Extracted records:
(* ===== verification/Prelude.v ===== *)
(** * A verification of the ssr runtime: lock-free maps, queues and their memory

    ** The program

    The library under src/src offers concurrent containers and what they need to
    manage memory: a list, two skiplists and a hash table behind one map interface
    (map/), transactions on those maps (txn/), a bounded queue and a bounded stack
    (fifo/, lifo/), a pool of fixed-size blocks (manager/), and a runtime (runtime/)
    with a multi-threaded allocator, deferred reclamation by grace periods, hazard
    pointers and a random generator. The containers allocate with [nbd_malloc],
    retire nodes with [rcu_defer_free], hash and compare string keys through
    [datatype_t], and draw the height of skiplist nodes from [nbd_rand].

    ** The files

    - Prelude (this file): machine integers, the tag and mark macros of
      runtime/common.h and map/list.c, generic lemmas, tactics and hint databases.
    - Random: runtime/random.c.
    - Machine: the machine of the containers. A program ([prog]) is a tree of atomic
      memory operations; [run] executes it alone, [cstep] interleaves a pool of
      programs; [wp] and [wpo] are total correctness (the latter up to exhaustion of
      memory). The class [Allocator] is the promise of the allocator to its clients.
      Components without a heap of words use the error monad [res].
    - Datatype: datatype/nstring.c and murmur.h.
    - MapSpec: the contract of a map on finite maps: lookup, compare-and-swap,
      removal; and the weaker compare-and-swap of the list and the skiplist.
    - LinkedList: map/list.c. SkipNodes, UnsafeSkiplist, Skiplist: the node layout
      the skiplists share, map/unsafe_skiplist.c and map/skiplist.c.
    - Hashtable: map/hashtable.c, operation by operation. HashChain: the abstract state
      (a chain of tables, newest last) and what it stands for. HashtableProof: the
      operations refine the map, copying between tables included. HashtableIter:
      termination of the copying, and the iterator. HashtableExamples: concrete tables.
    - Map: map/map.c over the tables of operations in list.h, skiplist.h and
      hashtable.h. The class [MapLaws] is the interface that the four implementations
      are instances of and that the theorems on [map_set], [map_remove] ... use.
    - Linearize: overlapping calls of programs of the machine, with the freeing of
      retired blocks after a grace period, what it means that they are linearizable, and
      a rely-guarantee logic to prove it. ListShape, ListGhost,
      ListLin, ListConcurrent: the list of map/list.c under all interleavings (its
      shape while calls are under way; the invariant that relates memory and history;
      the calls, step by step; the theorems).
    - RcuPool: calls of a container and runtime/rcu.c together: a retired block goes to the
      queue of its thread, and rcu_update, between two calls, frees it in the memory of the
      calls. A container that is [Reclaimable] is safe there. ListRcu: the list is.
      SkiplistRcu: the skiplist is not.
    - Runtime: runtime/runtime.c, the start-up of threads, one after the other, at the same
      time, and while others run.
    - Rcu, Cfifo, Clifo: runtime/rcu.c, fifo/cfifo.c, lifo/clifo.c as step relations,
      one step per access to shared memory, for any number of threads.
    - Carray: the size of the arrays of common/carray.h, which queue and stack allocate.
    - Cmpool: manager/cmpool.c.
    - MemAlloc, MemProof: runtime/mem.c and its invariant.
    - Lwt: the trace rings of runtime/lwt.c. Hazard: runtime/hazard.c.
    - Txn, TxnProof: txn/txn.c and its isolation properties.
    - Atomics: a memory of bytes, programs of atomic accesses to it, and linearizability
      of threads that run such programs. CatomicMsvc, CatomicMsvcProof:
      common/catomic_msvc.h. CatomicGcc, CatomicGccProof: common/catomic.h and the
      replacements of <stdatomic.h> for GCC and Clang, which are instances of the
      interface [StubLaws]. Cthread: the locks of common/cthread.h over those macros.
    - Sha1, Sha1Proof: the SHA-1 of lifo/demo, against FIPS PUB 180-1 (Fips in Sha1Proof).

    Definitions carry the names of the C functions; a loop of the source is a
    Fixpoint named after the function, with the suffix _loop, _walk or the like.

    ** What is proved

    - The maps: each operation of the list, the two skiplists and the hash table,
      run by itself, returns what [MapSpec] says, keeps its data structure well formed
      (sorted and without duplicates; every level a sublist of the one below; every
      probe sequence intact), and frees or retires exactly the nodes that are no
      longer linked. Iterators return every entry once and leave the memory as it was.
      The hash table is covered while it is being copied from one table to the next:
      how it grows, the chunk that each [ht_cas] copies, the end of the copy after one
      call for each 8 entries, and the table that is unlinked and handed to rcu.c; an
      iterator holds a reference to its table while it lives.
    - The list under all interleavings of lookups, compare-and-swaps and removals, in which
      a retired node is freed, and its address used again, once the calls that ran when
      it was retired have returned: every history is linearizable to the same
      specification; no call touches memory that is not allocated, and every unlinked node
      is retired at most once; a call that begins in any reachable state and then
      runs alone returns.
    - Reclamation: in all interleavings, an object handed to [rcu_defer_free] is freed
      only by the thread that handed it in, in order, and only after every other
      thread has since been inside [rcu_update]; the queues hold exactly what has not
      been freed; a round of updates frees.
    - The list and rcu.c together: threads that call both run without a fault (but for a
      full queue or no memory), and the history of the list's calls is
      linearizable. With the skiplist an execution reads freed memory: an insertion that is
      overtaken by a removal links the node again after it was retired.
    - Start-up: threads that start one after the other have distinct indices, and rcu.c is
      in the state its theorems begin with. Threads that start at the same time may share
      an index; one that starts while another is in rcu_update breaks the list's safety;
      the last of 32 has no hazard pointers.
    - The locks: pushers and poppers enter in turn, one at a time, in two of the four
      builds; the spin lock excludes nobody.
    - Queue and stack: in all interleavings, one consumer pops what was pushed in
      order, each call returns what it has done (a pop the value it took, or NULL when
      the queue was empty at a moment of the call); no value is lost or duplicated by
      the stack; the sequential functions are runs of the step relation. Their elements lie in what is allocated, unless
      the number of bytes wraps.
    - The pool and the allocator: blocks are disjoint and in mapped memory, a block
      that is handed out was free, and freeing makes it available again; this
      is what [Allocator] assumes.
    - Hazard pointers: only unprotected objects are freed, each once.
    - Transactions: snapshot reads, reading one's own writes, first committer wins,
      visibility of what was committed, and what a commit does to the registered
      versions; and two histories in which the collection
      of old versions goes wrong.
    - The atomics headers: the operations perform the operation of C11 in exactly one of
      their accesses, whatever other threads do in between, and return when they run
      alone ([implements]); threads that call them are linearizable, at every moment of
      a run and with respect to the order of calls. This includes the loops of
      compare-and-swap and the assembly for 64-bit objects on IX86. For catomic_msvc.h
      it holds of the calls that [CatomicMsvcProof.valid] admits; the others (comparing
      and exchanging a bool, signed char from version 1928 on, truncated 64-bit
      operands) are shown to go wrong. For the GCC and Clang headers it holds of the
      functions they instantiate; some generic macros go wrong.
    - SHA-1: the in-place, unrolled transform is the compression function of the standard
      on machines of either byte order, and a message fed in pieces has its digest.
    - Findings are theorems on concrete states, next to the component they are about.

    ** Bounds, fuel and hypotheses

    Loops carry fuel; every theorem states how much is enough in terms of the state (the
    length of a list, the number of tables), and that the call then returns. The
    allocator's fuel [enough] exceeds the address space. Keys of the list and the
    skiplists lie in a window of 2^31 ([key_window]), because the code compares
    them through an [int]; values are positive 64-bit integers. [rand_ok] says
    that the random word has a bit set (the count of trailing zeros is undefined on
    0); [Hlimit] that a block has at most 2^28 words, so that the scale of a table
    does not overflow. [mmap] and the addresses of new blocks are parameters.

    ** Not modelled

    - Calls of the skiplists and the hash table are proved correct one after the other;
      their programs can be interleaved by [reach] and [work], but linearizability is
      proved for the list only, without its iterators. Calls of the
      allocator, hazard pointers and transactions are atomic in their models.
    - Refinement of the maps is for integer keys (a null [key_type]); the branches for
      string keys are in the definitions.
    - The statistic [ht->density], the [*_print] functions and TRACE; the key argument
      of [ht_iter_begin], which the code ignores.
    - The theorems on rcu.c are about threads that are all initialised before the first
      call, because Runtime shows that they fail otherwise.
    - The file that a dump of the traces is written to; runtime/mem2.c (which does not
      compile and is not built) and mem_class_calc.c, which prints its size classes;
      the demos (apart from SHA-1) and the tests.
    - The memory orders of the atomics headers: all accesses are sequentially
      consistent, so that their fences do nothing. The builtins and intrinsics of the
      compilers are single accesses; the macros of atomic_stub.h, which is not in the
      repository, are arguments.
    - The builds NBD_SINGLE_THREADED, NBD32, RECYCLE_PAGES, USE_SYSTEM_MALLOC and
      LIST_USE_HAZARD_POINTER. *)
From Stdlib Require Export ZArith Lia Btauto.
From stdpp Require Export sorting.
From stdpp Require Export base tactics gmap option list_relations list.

> _ASSIGNMENT_: Print again the lines of the entries above that fall between the line holding "- Machine: the" and the line holding "Components without a", inclusive, exactly as they stand.

> _EXERCISE OUTPUT_:
    - Machine: the machine of the containers. A program ([prog]) is a tree of atomic
      memory operations; [run] executes it alone, [cstep] interleaves a pool of
      programs; [wp] and [wpo] are total correctness (the latter up to exhaustion of
      memory). The class [Allocator] is the promise of the allocator to its clients.
      Components without a heap of words use the error monad [res].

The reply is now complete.